Institute of Physics, VAST   |   Center for Theoretical Physics   |   Center for Computational Physics
39th National Conference on Theoretical Physics (NCTP-39)
Hội nghị Vật lý lý thuyết toàn quốc lần thứ 39
Buôn Ma Thuột, 28-31/07/2014

Programme

Workshop Presentation

I.11 -- Invited, IWTCP-2

Date: Thursday, 31-07-2014

Time: 08h30 - 09h05

Handling accuracy in Bayesian automatic adaptive quadrature

Gheorghe Adam

Joint Institute for Nuclear Research, Dubna, Russian Federation

The standard automatic adaptive quadrature of a Riemann integral [1, 2] was documented to fail (see e.g., [3, 4]) under circumstances like, for instance, the occurrence of inner abscissas of the integration domain at which the integrand or its first order derivative are either singular, or present finite discontinuities, or else slow convergence under subrange subdivision entails spurious activation of a procedure for convergence acceleration.The Bayesian automatic adaptive quadrature (Baaq) was proposed by us ([5, 6] and references therein) as a means to get either reliable outputs in difficult cases, or to identify the classes of integrals the solution of which cannot be obtained by the use of quadrature sums under floating point computations.

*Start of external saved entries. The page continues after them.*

(** From the memory in which the new node hangs at its place. *)
Lemma insert_finish cmp m1 tp sz e i0 fp outer pre suf (Q : Z -> amem -> Prop) fuel :
  zip m1 tp sz (Node Leaf e 0 Leaf) (i0 ++ fp :: outer) ->
  avl_ctx 0 (i0 ++ fp :: outer) -> path_ok cmp e (i0 ++ fp :: outer) -> zero_path i0 ->
  (outer = [] \/ fbal fp <> 0) -> lelems (i0 ++ fp :: outer) = pre -> relems (i0 ++ fp :: outer) = suf ->
  sz = Z.of_nat (length (pre ++ suf)) -> (length i0 + 1 < fuel)%nat ->
  (forall m' t', tree_rep m' tp t' -> avl t' -> elems t' = pre ++ e :: suf ->
     outside tp (e :: pre ++ suf) m1 m' -> Q e m') ->
  wp (loop fuel (adjust_body cmp e) (fnode fp);;
      new_prime ← insert_rotate (fnode fp);
      when (nonnull new_prime)
        (dfk__avltree_promote_prime (cdir outer) new_prime (cpar 0 outer) tp);;
      update trees_of tp (fun t => set_tsize (to_size (t_size t + 1)) t);;
      dfk__avltree_check_invariants tp;;
      mret e) m1 Q.
Proof.
  intros Hz Hac Hpath Hz0 Htop Hpre Hsuf Hsz Hfuel HQ.
  set (N := Node Leaf e 0 Leaf) in *. pose proof (proj1 (avl_ctx_app _ _ _) Hac) as [Hac0 Hacp].
  assert (elems (plug N (i0 ++ fp :: outer)) = pre ++ e :: suf) as HelN.
  { by rewrite elems_plug, Hpre, Hsuf. }
  pose proof (elems_adj N (i0 ++ [fp]) outer) as Hadj. rewrite <- app_assoc in Hadj. cbn [app] in Hadj.
  rewrite HelN, map_app, <- app_assoc, plug_app in Hadj. cbn [map app] in Hadj.
  apply wp_bind.
  replace (fnode fp) with (ptr (plug N (i0 ++ [fp]))) at 1 by (rewrite plug_app; by destruct fp).
  eapply wp_mono.
  { eapply (adjust_loop cmp (i0 ++ [fp]) fuel m1 tp sz e outer).
    - by rewrite <- app_assoc.
    - intros f Hf. apply Hpath. set_solver.
    - intros f [Hf|Hf]%elem_of_app; [rewrite (Hz0 f Hf); lia|].
      apply list_elem_of_singleton in Hf as ->. destruct Hacp as (_ & _ & Hb & _). lia.
    - rewrite length_app. cbn. lia. }
  intros _ m2 [Hz2 Ho2]. cbn beta. rewrite <- app_assoc in Ho2. cbn [app] in Ho2. fold N in Ho2. rewrite HelN in Ho2.
  rewrite map_app, <- app_assoc in Hz2. cbn [map app] in Hz2. fold N in Hz2.
  assert (zip m2 tp sz (plug N (map adj i0)) (adj fp :: outer)) as Hz3.
  { eapply zip_move; [|exact Hz2]. by rewrite plug_app. }
  destruct (grow_zero i0 0 N) as (Ha & Hh & Hr); [done..|].
  eapply (wp_insert_rotate m2 tp sz (plug N (map adj i0)) (cheight 0 i0)); try done.
  { intros Hne. apply Hr. by intros ->. }
  { clear. pose proof (height_plug Leaf i0) as Hh. cbn in Hh. rewrite <- Hh. apply height_nonneg. }
  rewrite Hadj. intros m3 T Hz4 HaT HelT Ho3.
  destruct Hz4 as [Htp Hobj3 Har3 _ Hs3]. cbn [ctop plug cpar] in *.
  apply wp_bind. eapply wp_update; [done..|]. set (m4 := hset trees_of _ _).
  assert (tree_rep m4 tp T) as Hrep4.
  { split; cbn; [done| |done|by apply Hs3|by apply Hs3]. rewrite lookup_insert_eq. unfold set_tsize. cbn.
    do 2 f_equal. pose proof (nodup_valid_length _ (proj1 Hs3) (proj2 Hs3)) as Hlt.
    rewrite HelT, Hsz in *. rewrite !length_app in *. cbn [length] in *. rewrite to_size_small; lia. }
  apply wp_checks; [by eapply checks_tree|]. intros _. apply wp_ret. apply (HQ m4 T); [done..|].
  assert (forall a a', outside tp (pre ++ e :: suf) a a' -> outside tp (e :: pre ++ suf) a a') as Hmono.
  { intros a a'. apply outside_mono. set_solver. }
  eapply outside_trans; [by apply Hmono|]. eapply outside_trans; [by apply Hmono|].
  split; [done|]. intros tp' Htp'. cbn. by rewrite lookup_insert_ne.
Qed.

A central issue enabling the success of the Baaq approach is the accuracy handling of the floating point computations involving differences of computed integrand values. In the present report we address a number of critical issues enabling the increase of the resolving power of the quadrature sums and strengthening the reliability of the inferences following from the Bayesian analysis: (i) implementation of local quadrature rules using redundancy; (ii) fast algorithm implementation of the Clenshaw-Curtis quadrature sums by using binary tree structures relating subsets of quadrature coefficients; (iii) refinement of the classification of the monotonicity intervals resolved within the generated integrand profile; (iv) resolving the endpoints of the distinct monotonicity intervals to machine accuracy; (v) adaptive subrange subdivision at discretization abscissas defined by the endpoints of the resolved subranges during the Bayesian analysis.